6995424 Code Review Request

Sean Mullan sean.mullan at oracle.com
Wed Nov 17 20:41:01 UTC 2010


On 11/17/2010 02:34 PM, Mandy Chung wrote:
> Hi Sean,
>
> On 11/16/10 5:56 AM, Sean Mullan wrote:
>> http://cr.openjdk.java.net/~mullan/6995424/webrev.00/
>>
>
> Policy.java:
> I was initially confused with the meaning of 'compatPolicy'. I thought
> that when 'compatPolicy' is set to true, it means that the deprecated
> javax.security.auth.Policy class or the legacy
> com.sun.security.auth.PolicyFile is used for backward compatibility
> support. It turns out that it's the reverse as it's set in line 241 and
> 295. Should it be renamed to 'useStandardPolicy' to make it clear?

I agree it is confusing but since that was the prior name I left it 
alone. What we are trying to find out is if the application is using a 
*custom* (one they wrote themselves and not 
com.sun.security.auth.PolicyFile) JAAS policy provider.

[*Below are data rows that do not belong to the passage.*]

Set Default Goal Selector "!".

(** ** [amend.rs] *)

Inductive AmendError :=
| EmptyPrefix
| InvalidNetworkRule (msg : rstr)
| MissingParent (path : rstr)
| CreatePolicyDir (dir : list Component) (source : IoKind)
| SerializePrefix
| SerializeNetworkRule
| OpenPolicyFile (path : rstr) (source : IoKind)
| WritePolicyFile (path : rstr) (source : IoKind)
| LockPolicyFile (path : rstr) (source : IoKind)
| SeekPolicyFile (path : rstr) (source : IoKind)
| ReadPolicyFile (path : rstr) (source : IoKind).

(** What the system calls of one append answer. A failing [write_all] may have
    written something first. *)
Record AmendIo := {
  io_create_dir : option IoKind;
  io_open : option IoKind;
  io_lock : option IoKind;
  io_seek : option IoKind;
  io_read : option IoKind;
  io_write_newline : option (IoKind * rstr);
  io_write_line : option (IoKind * rstr);
}.

Definition amend_io_ok : AmendIo :=
  {| io_create_dir := Some AlreadyExists; io_open := None; io_lock := None; io_seek := None;
     io_read := None; io_write_newline := None; io_write_line := None |}.

(** The policy file ([None]: there is none) after an operation, and its answer. *)
Definition amend_result : Type := option rstr * res AmendError unit.

(** [File::write_all] in append mode. *)
Definition append_bytes (fault : option (IoKind * rstr)) (contents data : rstr) : rstr * option IoKind :=
  match fault with
  | None => (contents ++ data, None)
  | Some (e, partial) => (contents ++ partial, Some e)
  end.

Definition append_locked_line (io : AmendIo) (policy_path : rstr) (file : option rstr) (line : rstr)
    : amend_result :=
  match io_open io with
  | Some e => (file, Err (OpenPolicyFile policy_path e))
  | None =>
      let contents := default [] file in
      match io_lock io with
      | Some e => (Some contents, Err (LockPolicyFile policy_path e))
      | None =>
      match io_seek io with
      | Some e => (Some contents, Err (SeekPolicyFile policy_path e))
      | None =>
      match io_read io with
      | Some e => (Some contents, Err (ReadPolicyFile policy_path e))
      | None =>
          if existsb (fun existing => existing =s line) (str_lines contents) then (Some contents, Ok ())
          else
            let '(written, e1) :=
              if negb (is_empty contents) && negb (ends_with [NL] contents)
              then append_bytes (io_write_newline io) contents [NL]
              else (contents, None) in
            match e1 with
            | Some e => (Some written, Err (WritePolicyFile policy_path e))
            | None =>
                let '(written', e2) := append_bytes (io_write_line io) written (line ++ [NL]) in
                match e2 with
                | Some e => (Some written', Err (WritePolicyFile policy_path e))
                | None => (Some written', Ok ())
                end
            end
      end end end
  end.

(** [Path::parent]. *)
Definition path_parent (path : rstr) : option (list Component) :=
  match last (components path) with
  | None | Some RootDir => None
  | Some _ => Some (removelast (components path))
  end.

Definition append_rule_line (io : AmendIo) (policy_path : rstr) (file : option rstr) (rule : rstr)
    : amend_result :=
  match path_parent policy_path with
  | None => (file, Err (MissingParent policy_path))
  | Some dir =>
      match io_create_dir io with
      | None | Some AlreadyExists => append_locked_line io policy_path file rule
      | Some source => (file, Err (CreatePolicyDir dir source))
      end
  end.

(** The display of the error [normalize_network_rule_host] answers. *)
Definition network_error_text (e : Error) : rstr :=
  match e with
  | InvalidRule msg => lit "invalid rule: " ++ msg
  | _ => []
  end.

Definition RULE_OPEN : rstr := lit "prefix_rule(pattern=".
Definition RULE_CLOSE : rstr := lit ", decision=" ++ [DQUOTE] ++ lit "allow" ++ [DQUOTE] ++ lit ")".

Section Amend.
Set Default Proof Using "Type".

(** [serde_json::to_string] on a string. *)
Variable json_string : rstr -> option rstr.

Definition blocking_append_allow_prefix_rule (io : AmendIo) (policy_path : rstr) (file : option rstr)
    (prefix : list rstr) : amend_result :=
  if is_empty prefix then (file, Err EmptyPrefix)
  else match mapM json_string prefix with
       | None => (file, Err SerializePrefix)
       | Some tokens =>
           let pattern := lit "[" ++ join (lit ", ") tokens ++ lit "]" in
           append_rule_line io policy_path file (RULE_OPEN ++ pattern ++ RULE_CLOSE)
       end.

Definition network_decision_word (decision : Decision) : rstr :=
  match decision with
  | Allow => lit "allow"
  | Prompt => lit "prompt"
  | Forbidden => lit "deny"
  end.

(** The text of a network rule, [None] when a field cannot be serialised. *)
Definition network_rule_text (host : rstr) (protocol : NetworkRuleProtocol) (decision : Decision)
    (justification : option rstr) : option rstr :=
  host ← json_string host;
  protocol ← json_string (as_policy_string protocol);
  decision ← json_string (network_decision_word decision);
  let args := [lit "host=" ++ host; lit "protocol=" ++ protocol; lit "decision=" ++ decision] in
  args ← match justification with
         | None => Some args
         | Some j => j ← json_string j; Some (args ++ [lit "justification=" ++ j])
         end;
  Some (lit "network_rule(" ++ join (lit ", ") args ++ lit ")").

Definition blocking_append_network_rule (io : AmendIo) (policy_path : rstr) (file : option rstr)
    (host : rstr) (protocol : NetworkRuleProtocol) (decision : Decision)
    (justification : option rstr) : amend_result :=
  match normalize_network_rule_host host with
  | Panic => (file, Panic)
  | Err e => (file, Err (InvalidNetworkRule (network_error_text e)))
  | Ok host =>
      if blank_justification justification
      then (file, Err (InvalidNetworkRule (lit "justification cannot be empty")))
      else match network_rule_text host protocol decision justification with
           | None => (file, Err SerializeNetworkRule)
           | Some rule => append_rule_line io policy_path file rule
           end
  end.

End Amend.

(** ** [sandbox_migration.rs] *)

Section Migration.
Set Default Proof Using "Type".

(** [serde_json::from_str::<Vec<String>>]. *)
Variable json_parse : rstr -> option (list rstr).

Definition should_remove_rule (line : rstr) (banned_prefixes : list (list rstr)) : bool :=
  let line := default line (strip_suffix [NL] line) in
  let line := default line (strip_suffix [CR] line) in
  match strip_prefix RULE_OPEN line ≫= strip_suffix RULE_CLOSE with
  | None => false
  | Some pattern =>
      match json_parse pattern with
      | None => false
      | Some prefix => bool_decide (map to_ascii_lowercase prefix ∈ banned_prefixes)
      end
  end.

Definition strip_banned_allow_rules (contents : rstr) (banned_prefixes : list (list rstr)) : rstr :=
  let banned_prefixes := map (map to_ascii_lowercase) banned_prefixes in
  concat (List.filter (fun line => negb (should_remove_rule line banned_prefixes))
                      (split_inclusive NL contents)).

(** What the system calls of one migration answer. [mio_between] is what another
    process does to the file between the first read and the open; a failing
    write or truncation leaves the given contents behind. *)
Record MigrationIo := {
  mio_try_exists : option IoKind;
  mio_read : option IoKind;
  mio_between : option rstr -> option rstr;
  mio_open : option IoKind;
  mio_read_again : option IoKind;
  mio_seek : option IoKind;
  mio_write : option (IoKind * rstr);
  mio_set_len : option (IoKind * rstr);
  mio_create_home : option IoKind;
  mio_temp_file : option IoKind;
  mio_persist : option IoKind;
}.

Definition clean_rules_file (io : MigrationIo) (file : option rstr) (banned : list (list rstr))
    : option rstr * res IoKind unit :=
  match mio_read io, file with
  | Some e, _ => (file, match e with NotFound => Ok () | _ => Err e end)
  | None, None => (None, Ok ())
  | None, Some contents =>
      if strip_banned_allow_rules contents banned =s contents then (file, Ok ())
      else
        let file := mio_between io file in
        match mio_open io, file with
        | Some e, _ => (file, match e with NotFound => Ok () | _ => Err e end)
        | None, None => (None, Ok ())
        | None, Some contents =>
            match mio_read_again io with
            | Some e => (file, Err e)
            | None =>
                let retained := strip_banned_allow_rules contents banned in
                if retained =s contents then (file, Ok ())
                else match mio_seek io with
                | Some e => (file, Err e)
                | None =>
                match mio_write io with
                | Some (e, remains) => (Some remains, Err e)
                | None =>
                match mio_set_len io with
                | Some (e, remains) => (Some remains, Err e)
                | None => (Some retained, Ok ())
                end end end
            end
        end
  end.

(** The marker file and the policy file. *)
Record Home := { home_marker : bool; home_policy : option rstr }.

(** Whether the marker exists afterwards, and the answer. A marker another process
    created first is as good. *)
Definition write_migration_marker (io : MigrationIo) : bool * res IoKind unit :=
  match mio_create_home io with
  | Some e => (false, Err e)
  | None =>
  match mio_temp_file io with
  | Some e => (false, Err e)
  | None =>
  match mio_persist io with
  | None | Some AlreadyExists => (true, Ok ())
  | Some e => (false, Err e)
  end end end.

Definition prefix_rule_migration (io : MigrationIo) (home : Home) (banned : list (list rstr))
    : Home * res IoKind unit :=
  match mio_try_exists io with
  | Some e => (home, Err e)
  | None =>
      if home_marker home then (home, Ok ())
      else
        let '(file, r) := clean_rules_file io (home_policy home) banned in
        match r with
        | Ok _ =>
            let '(marker, r) := write_migration_marker io in
            ({| home_marker := marker; home_policy := file |}, r)
        | Err e => ({| home_marker := false; home_policy := file |}, Err e)
        | Panic => ({| home_marker := false; home_policy := file |}, Panic)
        end
  end.

End Migration.

(** ** Lemmas *)

(** What a successful append does to the text. *)
Definition append_line (contents line : rstr) : rstr :=
  if existsb (fun existing => existing =s line) (str_lines contents) then contents
  else (if negb (is_empty contents) && negb (ends_with [NL] contents) then contents ++ [NL] else contents)
       ++ line ++ [NL].

Lemma append_locked_line_ok io path file line file' :
  append_locked_line io path file line = (file', Ok ()) ->
  file' = Some (append_line (default [] file) line).
Proof.
  unfold append_locked_line, append_line, append_bytes. intros H.
  repeat case_match; simplify_eq; done.
Qed.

The flag essentially means: "if true, provide backwards compatibility 
for a deprecated, custom JAAS policy provider".

I am open to changing the name but didn't feel that it was strictly 
necessary because I am not changing the meaning of it.

> However, in line 273, javax.security.auth.Policy.setPolicy sets
> compatPolicy to true. Is the given Policy object a
> javax.security.auth.Policy object? Should it set it to false?

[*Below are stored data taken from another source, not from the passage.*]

Lemma handle_headers_ok p t r :
  parser_ok p -> trim_end t = t -> handle_hunk_headers_and_end_patch p t = Ok (Some r) -> parser_ok r.
Proof.
  intros Hok Ht. unfold handle_hunk_headers_and_end_patch.
  destruct (match mode p with StartedPatch => _ | _ => None end) eqn:Em.
  { intros H. repeat case_match; simplify_eq. exact Hok. }
  clear Em. intros H.
  destruct (ensure_update_hunk_is_not_empty p t) as [[]|e|] eqn:Ee;
    [|by repeat case_match; simplify_eq..].
  pose proof (ensure_closes p t Hok Ee) as Hall.
  destruct (t =s END_PATCH_MARKER). { simplify_eq/=. by apply hunks_closed. }
  destruct (strip_prefix ADD_FILE_MARKER t) as [path|] eqn:E1.
  { simplify_eq/=. apply hunks_closed; [|done]. apply Forall_app. split; [done|].
    constructor; [|constructor]. by apply (after_marker_name (lit "*** Add File:") t). }
  destruct (strip_prefix DELETE_FILE_MARKER t) as [path|] eqn:E2.
  { simplify_eq/=. apply hunks_closed; [|done]. apply Forall_app. split; [done|].
    constructor; [|constructor]. by apply (after_marker_name (lit "*** Delete File:") t). }
  destruct (strip_prefix UPDATE_FILE_MARKER t) as [path|] eqn:E3; [|done].
  simplify_eq/=. apply hunks_open; [done| |done|by left].
  by apply (after_marker_name (lit "*** Update File:") t).
Qed.

Lemma is_change_context_strip u c :
  strip_prefix CHANGE_CONTEXT_MARKER u = Some c -> is_change_context u = true.
Proof.
  intros H. apply strip_prefix_Some in H as ->. unfold is_change_context.
  rewrite starts_with_app. apply orb_true_r.
Qed.

Lemma is_change_context_empty u : u = EMPTY_CHANGE_CONTEXT_MARKER -> is_change_context u = true.
Proof. intros ->. unfold is_change_context. by rewrite streq_refl. Qed.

No, if someone invokes Policy.setPolicy then they are using a custom 
JAAS policy provider.

> Probably I'm missing something here:
>
> 276 // maintain backwards compatibility for people who provide
> 277 // their own javax.security.auth.Policy implementations
>
>
> It would help if some comments are added to explain further.

Ok, let me add some comments and send another webrev.